Wie Robert Dudley es versprochen hatte, stellte er mir und John Dee ein Haus zur Verfügung, in welchem wir für eine Zeitlang wohnen sollten. Ich hätte mir am liebsten gewünscht, ohne Dee dortzubleiben; ich hatte wirklich genug von diesem Mann. Wie viel ich ihm wirklich zu verdanken hatte, war mir zu diesem Zeitpunkt nicht klar. Wie auch? Die Version, die anscheinend dort hingerichtet worden wäre, existierte nicht mehr. Sie war ausgelöscht, und somit ihre alternative Zeitlinie. Doch um darüber nachzudenken, war ich zu krank, und dass Fieber einen auch umbringen könnte, machte mir in diesem Moment mehr zu schaffen, als irgendeine Zeitreise, die ich gemacht hatte.

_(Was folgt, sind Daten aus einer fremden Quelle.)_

(* ===== verification/Failures.v ===== *)
(** * Failures: a process that exits with a code other than 0 stops the run

    Five processes run during the step: curl and chmod in [setupMise],
    and the binary at the version check, at the install and at the
    export.  index.ts looks at the exit code of the last one only; it is
    [@actions/exec] that rejects when a process exits with a code other
    than 0.

    - [exits_with]: the processes of each stage, with the exit code the
      host gives and the events the stage has journalled when the call of
      the process ends;
    - [process_of]: the command of an external call that runs a process.

    Theorems: a stage whose process exits with a code other than 0 throws
    the [Error] that names the code ([stage_exit_throws]); wherever the
    machine stands, such an exit makes [run] record a failure with that
    message and stop, the failing process being the last external call of
    the run and the environment being as the stage found it
    ([run_halts_on_exit_code]); a run whose body returns had boolean
    inputs that are booleans, has seen every process exit with 0 and has
    been given an output it could export ([success_requirements]). *)

From Stdlib Require Import Ascii ZArith.
From stdpp Require Import base option list strings pretty gmap relations.
From S2P Require Import Prelude JsString Json Toolkit Platform.
From S2P Require Import ConfigWriter Installer Cache Invoker Exporter Run Progress.

(** ** Definitions *)

Section Failures.
Context (h : Host).

(** [exits_with st s cmd code evs]: the stage [st], started in the run
    [s], runs the process [cmd], which exits with [code]; [evs] is what
    the stage has journalled when the call of the process ends. *)
Inductive exits_with : Stage -> Runner -> string -> Z -> list Event -> Prop :=
| curl_exits s code :
    fs_mkdir h (miseBinDir h) (s ⊕ setup_to_mkdir h (getInput h "version")) = Ok tt ->
    exec_exec h "curl" (curl_args h (getInput h "version"))
      (s ⊕ setup_to_curl h (getInput h "version")) = Ok code ->
    exits_with SetupStage s "curl" code (setup_to_curl h (getInput h "version"))
| chmod_exits s code :
    fs_mkdir h (miseBinDir h) (s ⊕ setup_to_mkdir h (getInput h "version")) = Ok tt ->
    exec_exec h "curl" (curl_args h (getInput h "version"))
      (s ⊕ setup_to_curl h (getInput h "version")) = Ok 0%Z ->
    exec_exec h "chmod" (chmod_args h)
      (s ⊕ setup_to_chmod h (getInput h "version")) = Ok code ->
    exits_with SetupStage s "chmod" code (setup_to_chmod h (getInput h "version"))
| version_exits s out :
    exec_getExecOutput h "mise" ["--version"] (install_dir h)
      (s ⊕ mise_call h ["--version"]) = Ok out ->
    exits_with TestStage s "mise" (exitCode out) (mise_call h ["--version"] ++ [GroupEnd])
| install_exits s out :
    parse_boolean (getInput h "install") = Some true ->
    exec_getExecOutput h "mise" ["install"] (install_dir h)
      (s ⊕ mise_call h ["install"]) = Ok out ->
    exits_with InstallStage s "mise" (exitCode out) (mise_call h ["install"] ++ [GroupEnd])
| env_exits s out :
    exec_getExecOutput h "mise" ["env"; "--json"] (install_dir h)
      (s ⊕ mise_call h ["env"; "--json"]) = Ok out ->
    exits_with ExportStage s "mise" (exitCode out)
      (mise_call h ["env"; "--json"] ++ [GroupEnd]).

(** The command of an external call that runs a process. *)
Definition process_of (e : Event) : option string :=
  match e with
  | Exec cmd _ | ExecOutputCall cmd _ _ => Some cmd
  | _ => None
  end.

End Failures.

(** ** Lemmas *)

Section FailuresLemmas.
Context (h : Host).

(** [mise] when the binary exits with a code other than 0. *)
Lemma mise_exit_throws args s out :
  exec_getExecOutput h "mise" args (install_dir h) (s ⊕ mise_call h args) = Ok out ->
  exitCode out <> 0%Z ->
  mise h args s =
    (Throw (exit_code_error h "mise" (exitCode out)), s ⊕ (mise_call h args ++ [GroupEnd])).
Proof.
  intros Hout Hcode. by rewrite mise_eq, (getExecOutput_result_nonzero h _ _ _ _ _ Hout Hcode).
Qed.

(** A stage whose process exits with a code other than 0 throws the
    error of [@actions/exec], having journalled nothing after the call
    but the end of the group of [mise]. *)
Lemma stage_exit_throws st s cmd code evs :
  exits_with h st s cmd code evs -> code <> 0%Z ->
  stage_action h st s = (Throw (exit_code_error h cmd code), s ⊕ evs).
Proof.
  intros Hexit Hcode.
  destruct Hexit as [s code H1 H2|s code H1 H2 H3|s out Hout|s out Hin Hout|s out Hout]; simpl.
  - apply setupMise_curl_throws; [done|]. by apply exec_result_nonzero.
  - eapply setupMise_chmod_throws; [done|by apply exec_result_zero|].
    by apply exec_result_nonzero.
  - unfold bind, testMise. by rewrite (mise_exit_throws _ _ _ Hout Hcode).
  - unfold install_stage, getBooleanInput, miseInstall. rewrite Hin. unfold bind at 1, ret.
    unfold bind. by rewrite (mise_exit_throws _ _ _ Hout Hcode).
  - apply setEnvVars_call_throws. by apply getExecOutput_result_nonzero.
Qed.

(** The call of the process is the last external call the stage has
    made. *)
Lemma exits_with_last_call st s cmd code evs :
  exits_with h st s cmd code evs -> last (calls evs) ≫= process_of = Some cmd.
Proof. by destruct 1. Qed.

Lemma exits_with_not_final st s cmd code evs :
  exits_with h st s cmd code evs -> is_final st = false.
Proof. by destruct 1. Qed.

(** A run whose body returns has seen every process exit with 0: the
    step never reports success after a process has failed. *)
Lemma success_exit_codes s0 s1 st s cmd code evs :
  main h s0 = (Ok tt, s1) ->
  rtc (step h) (WriteToolVersions, s0) (st, s) ->
  exits_with h st s cmd code evs -> code = 0%Z.
Proof.
  intros Hm Hr Hexit. destruct (decide (code = 0%Z)) as [|Hcode]; [done|].
  pose proof (stage_exit_throws _ _ _ _ _ Hexit Hcode) as Hact.
  by rewrite (failure_stops_main h _ _ _ _ _ Hr (exits_with_not_final _ _ _ _ _ Hexit) Hact)
    in Hm.
Qed.

(** [setEnvVars] returns only when what the tool printed can be
    exported. *)
Lemma setEnvVars_ok_exportable s s' out :
  exec_getExecOutput h "mise" ["env"; "--json"] (install_dir h)
    (s ⊕ mise_call h ["env"; "--json"]) = Ok out ->
  setEnvVars h s = (Ok tt, s') -> exportable_output out = true.
Proof.
  intros Hout Hrun. pose proof (setEnvVars_ok_exit h _ _ _ Hout Hrun) as Hcode.
  rewrite (setEnvVars_after_call h _ _ Hout Hcode) in Hrun. unfold exportable_output.
  unfold bind, lift in Hrun. destruct (JSON_parse (stdout out)) as [v|]; [|done].
  destruct (Object_entries v) as [entries|]; [|done]. by eapply for_each_export_ok.
Qed.

(** A stage the machine reaches in a run whose body returns has
    returned. *)
Lemma success_stage_returns s0 s1 st s :
  main h s0 = (Ok tt, s1) -> rtc (step h) (WriteToolVersions, s0) (st, s) ->
  is_final st = false -> exists s', stage_action h st s = (Ok tt, s').
Proof.
  intros Hm Hr Hf. destruct (stage_action h st s) as [[[]|t] s'] eqn:Hact; [by exists s'|].
  by rewrite (failure_stops_main h _ _ _ _ _ Hr Hf Hact) in Hm.
Qed.

End FailuresLemmas.

(** ** Theorems *)

(** C13: a process that exits with a code other than 0 stops the run,
    whichever of the five it is (curl, chmod, the version check, the
    install, the export) and whatever happened before.  When the machine
    has reached the stage that runs it, [run] returns with exit code 1
    and, as its last event, the error command with the message of
    [@actions/exec] that names the exit code; nothing is journalled
    between the call of the process and that command but the end of the
    group of [mise]; the failing process is the last external call of the
    run, and the failing stage has not changed the environment. *)
Theorem run_halts_on_exit_code (h : Host) s0 st s cmd code evs :
  rtc (step h) (WriteToolVersions, s0) (st, s) ->
  exits_with h st s cmd code evs ->
  code <> 0%Z ->
  let message :=
    "The process '" +:+ which h cmd +:+ "' failed with exit code " +:+ pretty code in
  run h s0 = (Ok tt, with_exit_code 1 (s ⊕ (evs ++ [ErrorCmd message]))) /\
  last (calls (new_events s0 (state_of (run h) s0))) ≫= process_of = Some cmd /\
  env (state_of (run h) s0) = env s.
Proof.
  intros Hr Hexit Hcode message.
  pose proof (stage_exit_throws h _ _ _ _ _ Hexit Hcode) as Hact.
  pose proof (failure_stops_main h _ _ _ _ _ Hr (exits_with_not_final h _ _ _ _ _ Hexit) Hact)
    as Hm.
  assert (run h s0 = (Ok tt, with_exit_code 1 (s ⊕ (evs ++ [ErrorCmd message])))) as Hrun.
  { unfold run, catch. rewrite Hm. by act_run. }
  split; [done|]. unfold state_of. rewrite Hrun. split; [|done].
  cbn [snd]. rewrite new_events_with_exit_code.
  rewrite (new_events_trans s0 s); [|exact (reachable_grows h _ _ _ Hr)|apply log_grows].
  pose proof (exits_with_last_call h _ _ _ _ _ Hexit) as Hlast.
  rewrite new_events_log, !calls_app. change (calls [ErrorCmd message]) with (@nil Event).
  rewrite app_nil_r, last_app. by destruct (last (calls evs)).
Qed.

(** C17: what a success requires.  When the body of [run] returns, so
    that the step reports success, the boolean inputs it read were
    booleans, every process it ran (curl, chmod and the binary at the
    version check, the install and the export) exited with 0, and what
    the binary printed at the export was a JSON value whose entries can
    all be exported: the step never reports success after an invalid
    input, a failed process or an output it could not export. *)
Theorem success_requirements (h : Host) (s0 s1 : Runner) :
  main h s0 = (Ok tt, s1) ->
  valid_inputs h = true /\
  (forall st s cmd code evs,
     rtc (step h) (WriteToolVersions, s0) (st, s) -> exits_with h st s cmd code evs ->
     code = 0%Z) /\
  (forall s out,
     rtc (step h) (WriteToolVersions, s0) (ExportStage, s) ->
     exec_getExecOutput h "mise" ["env"; "--json"] (install_dir h)
       (s ⊕ mise_call h ["env"; "--json"]) = Ok out ->
     exportable_output out = true).
Proof.
  intros Hm. split; [by eapply success_valid_inputs|]. split.
  - intros st s cmd code evs. by apply success_exit_codes with s1.
  - intros s out Hr Hout.
    destruct (success_stage_returns h _ _ _ _ Hm Hr eq_refl) as [s' Hact].
    by eapply setEnvVars_ok_exportable.
Qed.

(** ** Witnesses *)

Lemma run_halts_on_exit_code_witness :
  let h := exiting "chmod" 1 (sample_host usual_inputs example_json None) in
  let s0 := initial_runner {[ "PATH" := "/usr/bin" ]} in
  let s' := state_of (run h) s0 in
  exit_code s' = 1%Z /\
  last (journal s') = Some (ErrorCmd "The process '/usr/bin/chmod' failed with exit code 1") /\
  env s' = env s0.
Proof.
  intros h s0 s'.
  pose proof (run_halts_on_exit_code h s0 SetupStage
                (run_machine h 3 (WriteToolVersions, s0)).2 "chmod" 1
                (setup_to_chmod h (getInput h "version"))
                (run_machine_reachable h 3 _)
                ltac:(by apply chmod_exits) ltac:(done)) as (Hrun & _ & Henv).
  split; [|split].
  - exact (eq_trans (f_equal (fun p => exit_code p.2) Hrun) eq_refl).
  - exact (eq_trans (f_equal (fun p => last (journal p.2)) Hrun) ltac:(by vm_compute)).
  - exact (eq_trans Henv ltac:(by vm_compute)).
Defined.

Lemma success_requirements_witness :
  let h := sample_host usual_inputs example_json None in
  let s0 := initial_runner {[ "PATH" := "/usr/bin" ]} in
  valid_inputs h = true /\
  (forall st s cmd code evs,
     rtc (step h) (WriteToolVersions, s0) (st, s) -> exits_with h st s cmd code evs ->
     code = 0%Z) /\
  (forall s out,
     rtc (step h) (WriteToolVersions, s0) (ExportStage, s) ->
     exec_getExecOutput h "mise" ["env"; "--json"] (install_dir h)
       (s ⊕ mise_call h ["env"; "--json"]) = Ok out ->
     exportable_output out = true).
Proof.
  intros h s0. exact (success_requirements h s0 (state_of (main h) s0) ltac:(by vm_compute)).
Defined.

»Ich soll Euch von Mr. Dee diese Bücher bringen lassen.« Abwartend stand der Junge im Türrahmen und sah mich mit dem Stapel Bücher an.
»Danke, George -« Mein Satz ging in ein Husten über, welches so stark wurde, dass es nicht mehr aufzuhören schien. Sofort kam der Diener zu mir und reichte mir ein Taschentuch und das Glas Wasser, welches neben mir auf dem Nachttisch gestanden hatte.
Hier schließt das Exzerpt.